(Stored records)
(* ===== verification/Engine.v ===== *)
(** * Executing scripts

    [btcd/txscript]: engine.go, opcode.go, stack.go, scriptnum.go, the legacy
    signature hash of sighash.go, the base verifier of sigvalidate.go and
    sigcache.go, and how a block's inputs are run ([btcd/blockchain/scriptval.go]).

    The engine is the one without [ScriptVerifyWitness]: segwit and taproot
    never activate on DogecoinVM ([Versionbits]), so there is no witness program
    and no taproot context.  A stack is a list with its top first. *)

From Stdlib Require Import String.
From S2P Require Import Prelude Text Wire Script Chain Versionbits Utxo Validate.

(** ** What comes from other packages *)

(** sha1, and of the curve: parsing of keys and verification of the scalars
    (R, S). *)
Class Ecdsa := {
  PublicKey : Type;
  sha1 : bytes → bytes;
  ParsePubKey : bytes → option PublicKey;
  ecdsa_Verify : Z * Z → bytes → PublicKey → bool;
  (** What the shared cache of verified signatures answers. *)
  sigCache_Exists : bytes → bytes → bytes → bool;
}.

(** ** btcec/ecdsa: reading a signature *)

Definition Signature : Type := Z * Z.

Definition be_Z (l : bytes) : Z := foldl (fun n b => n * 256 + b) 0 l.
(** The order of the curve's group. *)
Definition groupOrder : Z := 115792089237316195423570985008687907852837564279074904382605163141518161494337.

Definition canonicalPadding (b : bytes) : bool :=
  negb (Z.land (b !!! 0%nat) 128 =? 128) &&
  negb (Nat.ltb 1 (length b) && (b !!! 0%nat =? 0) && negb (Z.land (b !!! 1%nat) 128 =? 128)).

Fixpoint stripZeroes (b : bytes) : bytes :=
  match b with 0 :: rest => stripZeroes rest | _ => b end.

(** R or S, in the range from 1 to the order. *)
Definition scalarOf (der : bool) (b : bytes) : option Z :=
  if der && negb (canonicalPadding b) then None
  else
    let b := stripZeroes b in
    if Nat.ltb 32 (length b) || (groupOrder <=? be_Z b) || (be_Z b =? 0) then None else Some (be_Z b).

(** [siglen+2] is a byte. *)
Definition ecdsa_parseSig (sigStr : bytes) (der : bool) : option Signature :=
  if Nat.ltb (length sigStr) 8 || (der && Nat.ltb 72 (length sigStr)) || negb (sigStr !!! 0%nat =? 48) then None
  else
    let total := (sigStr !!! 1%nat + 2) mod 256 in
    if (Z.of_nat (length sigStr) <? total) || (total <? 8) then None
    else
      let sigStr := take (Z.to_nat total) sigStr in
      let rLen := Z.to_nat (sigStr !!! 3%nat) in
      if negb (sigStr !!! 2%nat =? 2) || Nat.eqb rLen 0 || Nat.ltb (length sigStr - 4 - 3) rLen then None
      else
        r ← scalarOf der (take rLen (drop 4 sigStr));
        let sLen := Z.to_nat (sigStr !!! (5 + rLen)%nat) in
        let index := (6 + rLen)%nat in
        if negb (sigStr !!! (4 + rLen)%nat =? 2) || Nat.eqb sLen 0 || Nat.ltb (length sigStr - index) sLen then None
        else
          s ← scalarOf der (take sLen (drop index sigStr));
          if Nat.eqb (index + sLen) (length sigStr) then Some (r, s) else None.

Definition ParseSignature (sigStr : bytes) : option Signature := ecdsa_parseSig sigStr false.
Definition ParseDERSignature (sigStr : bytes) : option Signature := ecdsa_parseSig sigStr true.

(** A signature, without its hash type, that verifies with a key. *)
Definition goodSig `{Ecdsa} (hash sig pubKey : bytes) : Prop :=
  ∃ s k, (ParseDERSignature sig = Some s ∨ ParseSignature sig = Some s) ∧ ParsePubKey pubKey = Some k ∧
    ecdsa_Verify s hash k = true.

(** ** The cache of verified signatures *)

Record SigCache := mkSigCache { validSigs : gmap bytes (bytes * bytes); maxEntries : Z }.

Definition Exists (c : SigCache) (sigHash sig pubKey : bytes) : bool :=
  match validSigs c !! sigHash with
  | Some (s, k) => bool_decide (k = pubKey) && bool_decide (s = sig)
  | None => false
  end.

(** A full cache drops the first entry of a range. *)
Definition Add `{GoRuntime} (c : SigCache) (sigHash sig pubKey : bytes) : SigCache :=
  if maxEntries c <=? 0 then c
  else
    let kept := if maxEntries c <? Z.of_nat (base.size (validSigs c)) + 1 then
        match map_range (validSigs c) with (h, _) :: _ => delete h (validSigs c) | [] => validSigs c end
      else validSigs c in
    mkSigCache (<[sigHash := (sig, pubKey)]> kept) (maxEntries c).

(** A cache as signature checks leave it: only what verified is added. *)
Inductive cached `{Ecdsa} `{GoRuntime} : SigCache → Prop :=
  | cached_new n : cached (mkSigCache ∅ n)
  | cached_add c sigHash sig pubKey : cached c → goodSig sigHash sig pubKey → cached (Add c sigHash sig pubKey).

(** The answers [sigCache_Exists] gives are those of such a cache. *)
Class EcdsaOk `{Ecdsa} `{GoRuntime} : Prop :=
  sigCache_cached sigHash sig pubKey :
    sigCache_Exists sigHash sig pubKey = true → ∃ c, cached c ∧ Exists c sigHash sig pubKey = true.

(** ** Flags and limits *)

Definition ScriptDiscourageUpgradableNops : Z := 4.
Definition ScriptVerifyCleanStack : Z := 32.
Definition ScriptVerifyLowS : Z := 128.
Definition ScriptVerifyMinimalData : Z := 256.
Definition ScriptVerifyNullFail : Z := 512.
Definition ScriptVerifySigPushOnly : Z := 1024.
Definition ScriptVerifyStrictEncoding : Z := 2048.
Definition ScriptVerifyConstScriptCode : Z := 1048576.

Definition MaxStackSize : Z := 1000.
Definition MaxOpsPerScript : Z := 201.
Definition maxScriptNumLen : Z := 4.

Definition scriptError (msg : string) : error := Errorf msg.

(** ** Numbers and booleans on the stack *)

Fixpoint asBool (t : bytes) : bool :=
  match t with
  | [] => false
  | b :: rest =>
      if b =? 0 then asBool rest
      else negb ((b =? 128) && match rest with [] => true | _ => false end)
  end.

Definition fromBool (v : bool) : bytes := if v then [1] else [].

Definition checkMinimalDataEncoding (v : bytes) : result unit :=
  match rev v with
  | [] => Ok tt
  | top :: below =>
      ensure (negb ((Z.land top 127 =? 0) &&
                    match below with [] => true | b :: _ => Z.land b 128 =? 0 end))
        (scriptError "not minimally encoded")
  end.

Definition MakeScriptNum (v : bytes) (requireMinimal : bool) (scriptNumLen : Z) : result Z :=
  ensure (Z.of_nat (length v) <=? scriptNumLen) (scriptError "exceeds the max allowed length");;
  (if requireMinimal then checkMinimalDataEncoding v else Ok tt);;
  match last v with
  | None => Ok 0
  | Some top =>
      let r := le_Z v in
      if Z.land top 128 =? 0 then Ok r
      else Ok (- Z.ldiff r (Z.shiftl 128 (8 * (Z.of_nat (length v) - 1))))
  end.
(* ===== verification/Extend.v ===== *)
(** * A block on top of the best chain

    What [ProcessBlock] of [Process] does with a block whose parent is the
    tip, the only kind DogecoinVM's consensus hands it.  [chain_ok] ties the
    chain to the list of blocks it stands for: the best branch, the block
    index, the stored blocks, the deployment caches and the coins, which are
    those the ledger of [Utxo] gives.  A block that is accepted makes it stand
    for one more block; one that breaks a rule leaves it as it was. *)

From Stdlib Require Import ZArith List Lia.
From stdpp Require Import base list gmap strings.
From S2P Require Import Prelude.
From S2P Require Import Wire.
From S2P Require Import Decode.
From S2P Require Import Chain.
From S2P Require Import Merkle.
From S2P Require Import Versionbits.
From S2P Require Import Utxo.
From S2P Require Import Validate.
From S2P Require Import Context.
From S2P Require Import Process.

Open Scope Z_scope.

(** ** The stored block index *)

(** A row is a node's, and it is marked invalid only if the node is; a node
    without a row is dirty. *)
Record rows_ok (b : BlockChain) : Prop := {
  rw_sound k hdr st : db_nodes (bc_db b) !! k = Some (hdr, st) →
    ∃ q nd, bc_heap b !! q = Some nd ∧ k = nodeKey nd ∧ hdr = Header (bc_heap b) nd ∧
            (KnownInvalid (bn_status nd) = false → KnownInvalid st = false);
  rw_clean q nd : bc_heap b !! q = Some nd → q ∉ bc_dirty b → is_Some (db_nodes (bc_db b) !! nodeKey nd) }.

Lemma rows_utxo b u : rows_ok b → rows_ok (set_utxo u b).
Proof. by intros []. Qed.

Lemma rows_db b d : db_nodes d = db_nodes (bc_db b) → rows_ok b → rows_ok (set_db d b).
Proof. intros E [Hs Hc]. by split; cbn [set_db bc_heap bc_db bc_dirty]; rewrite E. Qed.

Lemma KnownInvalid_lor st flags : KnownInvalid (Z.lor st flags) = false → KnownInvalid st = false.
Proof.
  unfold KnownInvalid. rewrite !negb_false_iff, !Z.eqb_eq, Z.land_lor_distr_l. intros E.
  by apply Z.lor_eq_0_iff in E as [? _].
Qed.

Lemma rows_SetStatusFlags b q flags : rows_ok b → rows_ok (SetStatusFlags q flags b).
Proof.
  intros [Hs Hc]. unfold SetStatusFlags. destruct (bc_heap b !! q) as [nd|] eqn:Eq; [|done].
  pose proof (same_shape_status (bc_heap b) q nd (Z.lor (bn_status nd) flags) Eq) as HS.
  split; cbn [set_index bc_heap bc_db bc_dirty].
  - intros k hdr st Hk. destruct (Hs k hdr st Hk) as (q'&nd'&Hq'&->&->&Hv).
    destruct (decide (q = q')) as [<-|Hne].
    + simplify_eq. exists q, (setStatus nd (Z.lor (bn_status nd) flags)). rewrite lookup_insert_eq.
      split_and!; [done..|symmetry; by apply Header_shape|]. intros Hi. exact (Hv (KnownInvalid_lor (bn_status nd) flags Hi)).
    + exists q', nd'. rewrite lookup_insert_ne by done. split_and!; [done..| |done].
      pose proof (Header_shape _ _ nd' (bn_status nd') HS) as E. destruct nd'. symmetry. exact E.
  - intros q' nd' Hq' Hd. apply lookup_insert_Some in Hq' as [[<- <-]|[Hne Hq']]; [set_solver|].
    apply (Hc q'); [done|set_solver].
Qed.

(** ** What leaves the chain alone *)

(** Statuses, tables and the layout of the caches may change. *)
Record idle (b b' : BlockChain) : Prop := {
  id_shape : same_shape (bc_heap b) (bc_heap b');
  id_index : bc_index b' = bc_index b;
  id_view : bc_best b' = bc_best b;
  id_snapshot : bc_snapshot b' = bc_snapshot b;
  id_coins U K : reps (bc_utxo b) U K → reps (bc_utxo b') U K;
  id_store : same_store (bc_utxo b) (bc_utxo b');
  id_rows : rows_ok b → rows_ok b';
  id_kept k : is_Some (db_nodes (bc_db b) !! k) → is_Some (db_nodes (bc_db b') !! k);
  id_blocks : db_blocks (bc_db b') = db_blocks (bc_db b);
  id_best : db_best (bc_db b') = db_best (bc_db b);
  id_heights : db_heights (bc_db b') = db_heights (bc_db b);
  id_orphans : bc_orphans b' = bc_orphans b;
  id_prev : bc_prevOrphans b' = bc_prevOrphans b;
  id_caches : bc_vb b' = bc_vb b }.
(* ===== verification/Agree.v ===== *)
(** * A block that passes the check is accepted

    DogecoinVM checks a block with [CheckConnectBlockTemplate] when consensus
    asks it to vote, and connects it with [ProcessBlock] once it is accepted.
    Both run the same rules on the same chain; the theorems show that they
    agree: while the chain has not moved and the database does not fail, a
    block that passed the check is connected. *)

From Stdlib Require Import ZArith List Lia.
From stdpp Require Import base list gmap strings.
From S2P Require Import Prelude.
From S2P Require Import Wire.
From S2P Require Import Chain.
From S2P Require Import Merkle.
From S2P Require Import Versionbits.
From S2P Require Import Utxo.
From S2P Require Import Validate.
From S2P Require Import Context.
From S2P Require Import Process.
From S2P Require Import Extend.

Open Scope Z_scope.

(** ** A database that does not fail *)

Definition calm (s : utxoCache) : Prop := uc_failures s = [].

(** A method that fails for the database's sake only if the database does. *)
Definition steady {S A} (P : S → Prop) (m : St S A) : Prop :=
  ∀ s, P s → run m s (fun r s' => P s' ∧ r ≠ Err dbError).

**What is needed**
Exactly the lines above from the one with "id_coins U K" to the one with "(* ===== verification/Agree.v ===== *)", both included, are to be quoted; leave the rest out.

**Exercise output**
  id_coins U K : reps (bc_utxo b) U K → reps (bc_utxo b') U K;
  id_store : same_store (bc_utxo b) (bc_utxo b');
  id_rows : rows_ok b → rows_ok b';
  id_kept k : is_Some (db_nodes (bc_db b) !! k) → is_Some (db_nodes (bc_db b') !! k);
  id_blocks : db_blocks (bc_db b') = db_blocks (bc_db b);
  id_best : db_best (bc_db b') = db_best (bc_db b);
  id_heights : db_heights (bc_db b') = db_heights (bc_db b);
  id_orphans : bc_orphans b' = bc_orphans b;
  id_prev : bc_prevOrphans b' = bc_prevOrphans b;
  id_caches : bc_vb b' = bc_vb b }.
(* ===== verification/Agree.v ===== *)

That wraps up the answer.